━━━━━ Available data

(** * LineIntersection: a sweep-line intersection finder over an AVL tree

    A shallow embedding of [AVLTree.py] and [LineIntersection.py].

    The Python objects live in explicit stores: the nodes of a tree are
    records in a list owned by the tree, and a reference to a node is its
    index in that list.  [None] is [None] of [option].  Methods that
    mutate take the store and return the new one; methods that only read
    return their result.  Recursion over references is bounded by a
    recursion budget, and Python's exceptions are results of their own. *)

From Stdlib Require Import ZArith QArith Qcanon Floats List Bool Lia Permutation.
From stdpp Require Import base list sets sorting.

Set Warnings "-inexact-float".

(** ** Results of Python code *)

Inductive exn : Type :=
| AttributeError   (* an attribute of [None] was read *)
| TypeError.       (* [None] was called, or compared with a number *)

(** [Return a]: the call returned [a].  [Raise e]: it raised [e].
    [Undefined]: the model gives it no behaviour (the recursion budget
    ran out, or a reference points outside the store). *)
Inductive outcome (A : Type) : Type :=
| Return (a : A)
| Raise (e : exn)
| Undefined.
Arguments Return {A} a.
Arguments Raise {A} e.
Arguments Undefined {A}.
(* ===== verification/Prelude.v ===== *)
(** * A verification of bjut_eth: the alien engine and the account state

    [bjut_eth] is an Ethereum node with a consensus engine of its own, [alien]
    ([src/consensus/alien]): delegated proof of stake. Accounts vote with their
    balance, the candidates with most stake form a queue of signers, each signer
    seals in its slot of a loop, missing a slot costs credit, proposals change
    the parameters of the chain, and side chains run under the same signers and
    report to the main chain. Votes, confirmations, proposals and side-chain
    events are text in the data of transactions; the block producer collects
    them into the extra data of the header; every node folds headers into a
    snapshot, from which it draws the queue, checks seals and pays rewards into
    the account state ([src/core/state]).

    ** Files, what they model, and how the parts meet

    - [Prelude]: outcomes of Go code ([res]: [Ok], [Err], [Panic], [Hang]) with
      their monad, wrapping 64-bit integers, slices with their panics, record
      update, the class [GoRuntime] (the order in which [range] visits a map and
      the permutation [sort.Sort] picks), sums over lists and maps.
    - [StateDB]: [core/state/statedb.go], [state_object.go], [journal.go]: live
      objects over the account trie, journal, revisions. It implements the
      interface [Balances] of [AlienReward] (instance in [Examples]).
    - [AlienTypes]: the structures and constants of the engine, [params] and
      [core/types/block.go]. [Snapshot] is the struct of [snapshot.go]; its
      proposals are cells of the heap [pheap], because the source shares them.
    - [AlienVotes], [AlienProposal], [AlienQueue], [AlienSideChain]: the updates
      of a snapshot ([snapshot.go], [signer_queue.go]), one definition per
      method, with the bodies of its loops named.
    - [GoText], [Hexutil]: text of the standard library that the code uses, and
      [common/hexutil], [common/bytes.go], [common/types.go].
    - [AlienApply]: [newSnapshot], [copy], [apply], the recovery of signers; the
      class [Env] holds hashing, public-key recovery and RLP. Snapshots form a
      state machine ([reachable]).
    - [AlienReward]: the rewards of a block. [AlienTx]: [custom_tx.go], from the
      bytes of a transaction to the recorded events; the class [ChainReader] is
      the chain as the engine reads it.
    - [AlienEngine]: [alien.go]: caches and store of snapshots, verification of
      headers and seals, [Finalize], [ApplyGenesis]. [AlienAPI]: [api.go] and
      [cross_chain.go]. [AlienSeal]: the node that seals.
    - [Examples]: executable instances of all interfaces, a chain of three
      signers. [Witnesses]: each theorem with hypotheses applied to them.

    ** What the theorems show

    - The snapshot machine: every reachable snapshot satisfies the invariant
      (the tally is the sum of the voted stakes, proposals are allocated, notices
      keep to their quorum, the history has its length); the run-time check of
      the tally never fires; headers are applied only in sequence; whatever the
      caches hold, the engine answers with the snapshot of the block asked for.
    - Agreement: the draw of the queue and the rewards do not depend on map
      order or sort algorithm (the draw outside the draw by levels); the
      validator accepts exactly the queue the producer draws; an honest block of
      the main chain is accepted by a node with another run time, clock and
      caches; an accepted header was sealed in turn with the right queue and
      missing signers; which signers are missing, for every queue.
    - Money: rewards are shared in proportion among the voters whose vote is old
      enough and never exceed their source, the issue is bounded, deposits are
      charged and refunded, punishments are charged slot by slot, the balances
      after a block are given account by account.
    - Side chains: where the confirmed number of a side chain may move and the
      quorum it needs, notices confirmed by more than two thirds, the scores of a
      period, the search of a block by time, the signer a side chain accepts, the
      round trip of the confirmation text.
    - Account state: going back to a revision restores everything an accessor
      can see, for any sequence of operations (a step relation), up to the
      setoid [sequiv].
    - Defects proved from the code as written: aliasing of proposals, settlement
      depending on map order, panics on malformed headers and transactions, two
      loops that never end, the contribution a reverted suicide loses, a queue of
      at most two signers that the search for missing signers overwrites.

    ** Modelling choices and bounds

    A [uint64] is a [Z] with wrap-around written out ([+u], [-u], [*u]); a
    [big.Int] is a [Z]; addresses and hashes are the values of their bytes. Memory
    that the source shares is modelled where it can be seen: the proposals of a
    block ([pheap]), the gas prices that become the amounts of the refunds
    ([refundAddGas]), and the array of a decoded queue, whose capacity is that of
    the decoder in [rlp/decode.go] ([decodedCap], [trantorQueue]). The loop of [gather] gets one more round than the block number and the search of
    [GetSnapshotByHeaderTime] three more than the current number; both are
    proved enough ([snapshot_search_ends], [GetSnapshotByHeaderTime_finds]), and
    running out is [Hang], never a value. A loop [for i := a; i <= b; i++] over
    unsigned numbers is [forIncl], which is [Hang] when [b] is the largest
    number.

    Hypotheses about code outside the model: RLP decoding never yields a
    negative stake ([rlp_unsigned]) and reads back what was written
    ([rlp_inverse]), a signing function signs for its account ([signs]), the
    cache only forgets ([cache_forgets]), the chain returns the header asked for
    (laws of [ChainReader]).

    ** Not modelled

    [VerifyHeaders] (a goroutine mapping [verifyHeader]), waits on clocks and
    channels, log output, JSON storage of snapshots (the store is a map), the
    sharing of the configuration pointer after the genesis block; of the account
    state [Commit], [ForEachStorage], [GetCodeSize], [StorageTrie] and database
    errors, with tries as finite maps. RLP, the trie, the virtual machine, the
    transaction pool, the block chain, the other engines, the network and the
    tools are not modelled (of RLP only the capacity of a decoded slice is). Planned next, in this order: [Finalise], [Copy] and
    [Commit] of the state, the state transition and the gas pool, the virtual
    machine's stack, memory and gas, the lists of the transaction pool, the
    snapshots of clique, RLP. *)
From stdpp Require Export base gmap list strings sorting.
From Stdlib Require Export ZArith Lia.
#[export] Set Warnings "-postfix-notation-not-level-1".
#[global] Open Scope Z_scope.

━━━━━━━━━━

■ **Exercise**:
Of the lines above, retype only those from the line containing "A [uint64] is" through the line containing "channels, log output, JSON", including both, exactly.

■ **Response box**:
    A [uint64] is a [Z] with wrap-around written out ([+u], [-u], [*u]); a
    [big.Int] is a [Z]; addresses and hashes are the values of their bytes. Memory
    that the source shares is modelled where it can be seen: the proposals of a
    block ([pheap]), the gas prices that become the amounts of the refunds
    ([refundAddGas]), and the array of a decoded queue, whose capacity is that of
    the decoder in [rlp/decode.go] ([decodedCap], [trantorQueue]). The loop of [gather] gets one more round than the block number and the search of
    [GetSnapshotByHeaderTime] three more than the current number; both are
    proved enough ([snapshot_search_ends], [GetSnapshotByHeaderTime_finds]), and
    running out is [Hang], never a value. A loop [for i := a; i <= b; i++] over
    unsigned numbers is [forIncl], which is [Hang] when [b] is the largest
    number.

    Hypotheses about code outside the model: RLP decoding never yields a
    negative stake ([rlp_unsigned]) and reads back what was written
    ([rlp_inverse]), a signing function signs for its account ([signs]), the
    cache only forgets ([cache_forgets]), the chain returns the header asked for
    (laws of [ChainReader]).

    ** Not modelled

    [VerifyHeaders] (a goroutine mapping [verifyHeader]), waits on clocks and
    channels, log output, JSON storage of snapshots (the store is a map), the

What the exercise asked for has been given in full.